“We probably went to the same art parties,” says artist Jeffrey Vallance to artist Thomas Kinkade in a video from eight years ago. The two sit together on a stage at Cal State Fullerton, and have just established that Vallance would have been a student at California Institute of the Arts around the time Kinkade was studying nearby, at Art Center in Pasadena. “That’s where I know you from,” says Kinkade, joking. Just a few moments before, he has announced that he feels he’s known Vallance most of his life. In fact, the California artists met earlier that same day, when Kinkade arrived to see Heaven on Earth, the show Vallance curated about The Painter of Light and his massive inventory. It was the first comprehensive Kinkade show to appear in an “art world sanctioned” museum. Now the two are taking questions at a press conference, at which Vallance thanks Kinkade for giving him complete freedom and Kinkade thanks Vallance for being thoughtful.
When Kinkade first heard about the show, he “told our staff . . . all this is going to be is a chance [for them] to play this whole thing for irony and turn me even more into the whipping boy of the critical elite.” He had expected the show to try to prove his oeuvre “is obviously kitsch.” Instead, Vallance’s show felt serious–“it’s realism,” Vallance says. It takes sensitive, encyclopedic stock of a cultural phenomenon. Vallance has culled together paintings, bath towels, figurines, music boxes, even constructed a living room and a chapel out of Thomas Kinkade “designs.” “The fact that this exhibit enshrines those [items] in a Fine Art setting is brilliant,” says Kinkade.

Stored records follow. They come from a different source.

(* ===== verification/DtapSchedRun.v ===== *)
(** * The packet scheduler: a run

    What [DTAP_SchedulerRun] does to the state of [DtapScheduler]: the specification
    of every operation it is made of, and their composition.  [ran] says what every
    stretch of a run keeps and how the packets taken from the channels, the [log],
    and the requests made account for the change; [ordered] says that a link's
    fragments go out in the order of the log. *)
From S2P Require Import Prelude SdfErrno SdfBuff DtapEnv DliLayer DliData DtapTrans DtapQuota DtapScheduler DtapSchedStore.

(** ** The invariant of the whole state *)
Record bufnode_inv (n : DTAP_LcidBufferNode) : Prop := {
  bi_lcid : 0 <= bn_lcid n < 65536;
  bi_quota : 0 <= quota n < 256;
  bi_notack : is_u32 (sendNotAckPktCnt n);
  bi_queued : is_u32 (queuedPktCnt n)
}.

Record bufs_inv (l : list DTAP_LcidBufferNode) : Prop := {
  bs_nodup : NoDup (map bn_lcid l);
  bs_nodes : Forall bufnode_inv l
}.

Record sched_inv (S : Sched) : Prop := {
  sv_store : store_inv (g_dtapScheduler S) (channels S);
  sv_bufs : bufs_inv (g_lcidBufferList S);
  sv_g : is_u8 (g_sendNotAckPktCnt S);
  sv_ap : is_u8 (g_apBufferNum S)
}.

(** The controller's buffers are at most what a 16-bit length and the header leave; no
    packet is half split. *)
Definition layer_ok (l : DLI_LayerInfo) : Prop :=
  0 <= cfg_len (acbConfig l) <= 65530 /\ idle (pdFlag l) = true.

(** ** What the requests say *)

(** The packets the DLI layer accepted, with their links. *)
Definition accepted (t : list (call * Z)) : list (Z * bytes) :=
  omap (fun '(c, a) => match c with CDliSend L d => if a =? 0 then Some (L, d) else None | _ => None end) t.
Definition sent_on (L : Z) (t : list (call * Z)) : list bytes :=
  map snd (filter (fun x => x.1 = L) (accepted t)).

(** No allocation failed and the DLI layer accepted every packet. *)
Definition answered (x : call * Z) : Prop :=
  match x.1 with CAlloc => x.2 <> 0 | CDliSend _ _ => x.2 = 0 | _ => True end.
Definition clean (t : list (call * Z)) : Prop := Forall answered t.

Lemma accepted_app t1 t2 : accepted (t1 ++ t2) = accepted t1 ++ accepted t2.
Proof. apply omap_app. Qed.
Lemma sent_on_app L t1 t2 : sent_on L (t1 ++ t2) = sent_on L t1 ++ sent_on L t2.
Proof. unfold sent_on. by rewrite accepted_app, filter_app, map_app. Qed.
Lemma sent_on_nil L t : accepted t = [] -> sent_on L t = [].
Proof. intros E. unfold sent_on. by rewrite E. Qed.
Lemma clean_app t1 t2 : clean (t1 ++ t2) <-> clean t1 /\ clean t2.
Proof. apply Forall_app. Qed.
Lemma failed_not_clean t : (CAlloc, 0) ∈ t -> ~ clean t.
Proof. unfold clean. rewrite Forall_forall. intros Hin Hc. by apply (Hc _ Hin). Qed.

(** ** Nodes of the list of links *)
Lemma find_bufnode_spec L l n :
  find_bufnode L l = Some n -> n ∈ l /\ bn_lcid n = L.
Proof. intros [Hn Hl]%find_first_Some. split; [done|by apply Z.eqb_eq]. Qed.

Lemma find_bufnode_elem l n : NoDup (map bn_lcid l) -> n ∈ l -> find_bufnode (bn_lcid n) l = Some n.
Proof.
  unfold find_bufnode. induction l as [|m l IH]; [by intros _ ?%not_elem_of_nil|]. intros [Hm Hnd]%NoDup_cons.
  simpl. intros [->|Hn]%elem_of_cons; [by rewrite Z.eqb_refl|].
  destruct (Z.eqb_spec (bn_lcid m) (bn_lcid n)) as [E|]; [|by apply IH].
  exfalso. apply Hm. rewrite E. by apply (list_elem_of_fmap_2 bn_lcid).
Qed.

(** How the nodes change: the quotas stay, and the packets accepted are counted. *)
Definition counted (t : list (call * Z)) (n n' : DTAP_LcidBufferNode) : Prop :=
  bn_lcid n' = bn_lcid n /\ quota n' = quota n /\
  sendNotAckPktCnt n' = sendNotAckPktCnt n + zlen (sent_on (bn_lcid n) t) /\
  (sent_on (bn_lcid n) t = [] \/ sendNotAckPktCnt n' <= quota n).

Lemma counted_refl t n : accepted t = [] -> counted t n n.
Proof. intros E. unfold counted. rewrite sent_on_nil by done. cbn. split_and!; [done..|lia|by left]. Qed.

Lemma counted_trans t1 t2 n1 n2 n3 : counted t1 n1 n2 -> counted t2 n2 n3 -> counted (t1 ++ t2) n1 n3.
Proof.
  intros (E1&Q1&C1&B1) (E2&Q2&C2&B2). unfold counted. rewrite E1 in *. rewrite Q1 in *.
  rewrite sent_on_app, length_app. split_and!; [done|done|lia|].
  destruct B2 as [E|]; [|by right]. rewrite E in *. rewrite app_nil_r. cbn in C2.
  destruct B1; [by left|right; lia].
Qed.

Sitting next to Jeffrey Vallance, an artist with insatiable curiosity and an even-keeled, impenetrably low-key demeanor, softens Kinkade. He seems savvy, even likable, and only grating and misguided part of the time, like when he says, “I paint pretty pictures that are homespun, non-threatening imagery, and the London Times calls me the most controversial artist in America.” He may have been the most controversial artist in America, but his images are not really just “pretty.” They “are quintessentially picturesque,” wrote Doug Harvey in an essay for Vallance’s show that Kinkade likely read, “That is, they are pictures that look like scenes that look like pictures.” Nor are his images of quaint cottages “non-threatening.” Joan Didion, in an essay that’s been quoted incessantly since Kinkade’s death last weekend, called them sinister, “suggestive of a trap designed to attract Hansel and Gretel.”
However, Kinkade may not be misguided when he says, “I’ve achieved the Nirvana that Andy Warhol dreamed of achieving. . . . Andy Warhol’s dream is that he would become a robot, just push a button and the paintings would come out. I’ve done that.” And he’s mostly right when he says, “You’re going to reap what you sow. If you’re an artist who’s very idiosyncratic then. . . . the audience and market for your art will be limited.” Kinkade was militantly against idiosyncrasy — everything he made, even if unbelievable, was controlled and predictable in its sappiness — and his market was sprawling, mind-bogglingly so.
Two weeks before Kinkade’s death on April 6, I was asked to remove a reference to him from a catalog essay I was writing. I do not resent this. I understand that many artists and, more so, institutions fear proximity to him, the painter who made commerce a kind of evangelism and sentimentality a cultish religion. But sometimes he is the best reference to use when trying to describe how a dreamy idea of coziness could be pushed to mind-numbing extremes, or how culture can be baffling. Novelist Zadie Smith said what she wants to be “confronted with is exactly what is radically not me, a consciousness of the world that is so far from my own, it’s a shock.” Shying away from Kinkade references means downplaying what I think is one of the greatest goals of art: to put us in touch with experience profoundly different from our own.